(** X17.  With duplicate frames skipped, submitting the XFB entry that was
    submitted last presents nothing: [SubmitXFB] reports a duplicate
    exactly when the entry's id is the id presented last; after any call
    that has a result that id is the entry's; and a further call with the
    same entry returns true and makes no call on the backend, the frame
    dumper or the host, whatever the rectangle. *)
Theorem SubmitXFB_presents_an_entry_once
    (c : Context) (b : Backend) (d : Dumping) (fr fr1 : Frames)
    (xfb_entry : Z) (xfb_rect xfb_rect2 : Rectangle)
    (ticks frame_count ticks2 frame_count2 : Z)
    (log : list Command) (duplicate : bool) :
  bSkipPresentingDuplicateXFBs d = true ->
  SubmitXFB GetWidth GetHeight c b d fr xfb_entry xfb_rect ticks frame_count
  = Some (fr1, log, duplicate) ->
  duplicate = (m_last_xfb_id fr =? xfb_entry) /\
  (duplicate = true -> log = [] /\ presenter fr1 = presenter fr) /\
  m_last_xfb_id fr1 = xfb_entry /\
  SubmitXFB GetWidth GetHeight c b d fr1 xfb_entry xfb_rect2 ticks2
    frame_count2 =
  Some ({| presenter := presenter fr1;
           m_xfb_entry := xfb_entry;
           m_xfb_rect := xfb_rect2;
           m_last_xfb_id := xfb_entry;
           m_last_window_request_width := m_last_window_request_width fr1;
           m_last_window_request_height :=
             m_last_window_request_height fr1 |},
        [], true).
Proof.
  intros Skip E.
  assert (Again : m_last_xfb_id fr1 = xfb_entry ->
    SubmitXFB GetWidth GetHeight c b d fr1 xfb_entry xfb_rect2 ticks2
      frame_count2 =
    Some ({| presenter := presenter fr1;
             m_xfb_entry := xfb_entry;
             m_xfb_rect := xfb_rect2;
             m_last_xfb_id := xfb_entry;
             m_last_window_request_width := m_last_window_request_width fr1;
             m_last_window_request_height :=
               m_last_window_request_height fr1 |},
          [], true)).
  { intro L. unfold SubmitXFB. cbn [m_last_xfb_id m_xfb_entry].
    rewrite L, Z.eqb_refl, Skip. reflexivity. }
  unfold SubmitXFB in E. cbn [m_last_xfb_id m_xfb_entry] in E.
  rewrite Skip in E. cbn [negb] in E. rewrite orb_false_r in E.
  destruct (m_last_xfb_id fr =? xfb_entry) eqn:D; cbn [negb] in E.
  - injection E as <- <- <-. apply Z.eqb_eq in D.
    split; [reflexivity|]. split; [intros _; split; reflexivity|].
    split; [exact D|]. apply Again. exact D.
  - destruct (Present _ _ _ _ _) as [[fr2 presented]|] eqn:P;
      [|discriminate].
    destruct (DumpFrame _ _ _ _ _ _ _ _) as [dumped|]; [|discriminate].
    injection E as <- <- <-.
    destruct (Present_steps _ _ _ _ _ P) as (L & _).
    cbn [m_xfb_entry] in L.
    split; [reflexivity|]. split; [discriminate|].
    split; [exact L|]. apply Again. exact L.
Qed.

_ _ _

_WHAT TO WORK ON_
Show the lines of the records that include the string "Again".

_EXERCISE OUTPUT_
  assert (Again : m_last_xfb_id fr1 = xfb_entry ->
    split; [exact D|]. apply Again. exact D.
    split; [exact L|]. apply Again. exact L.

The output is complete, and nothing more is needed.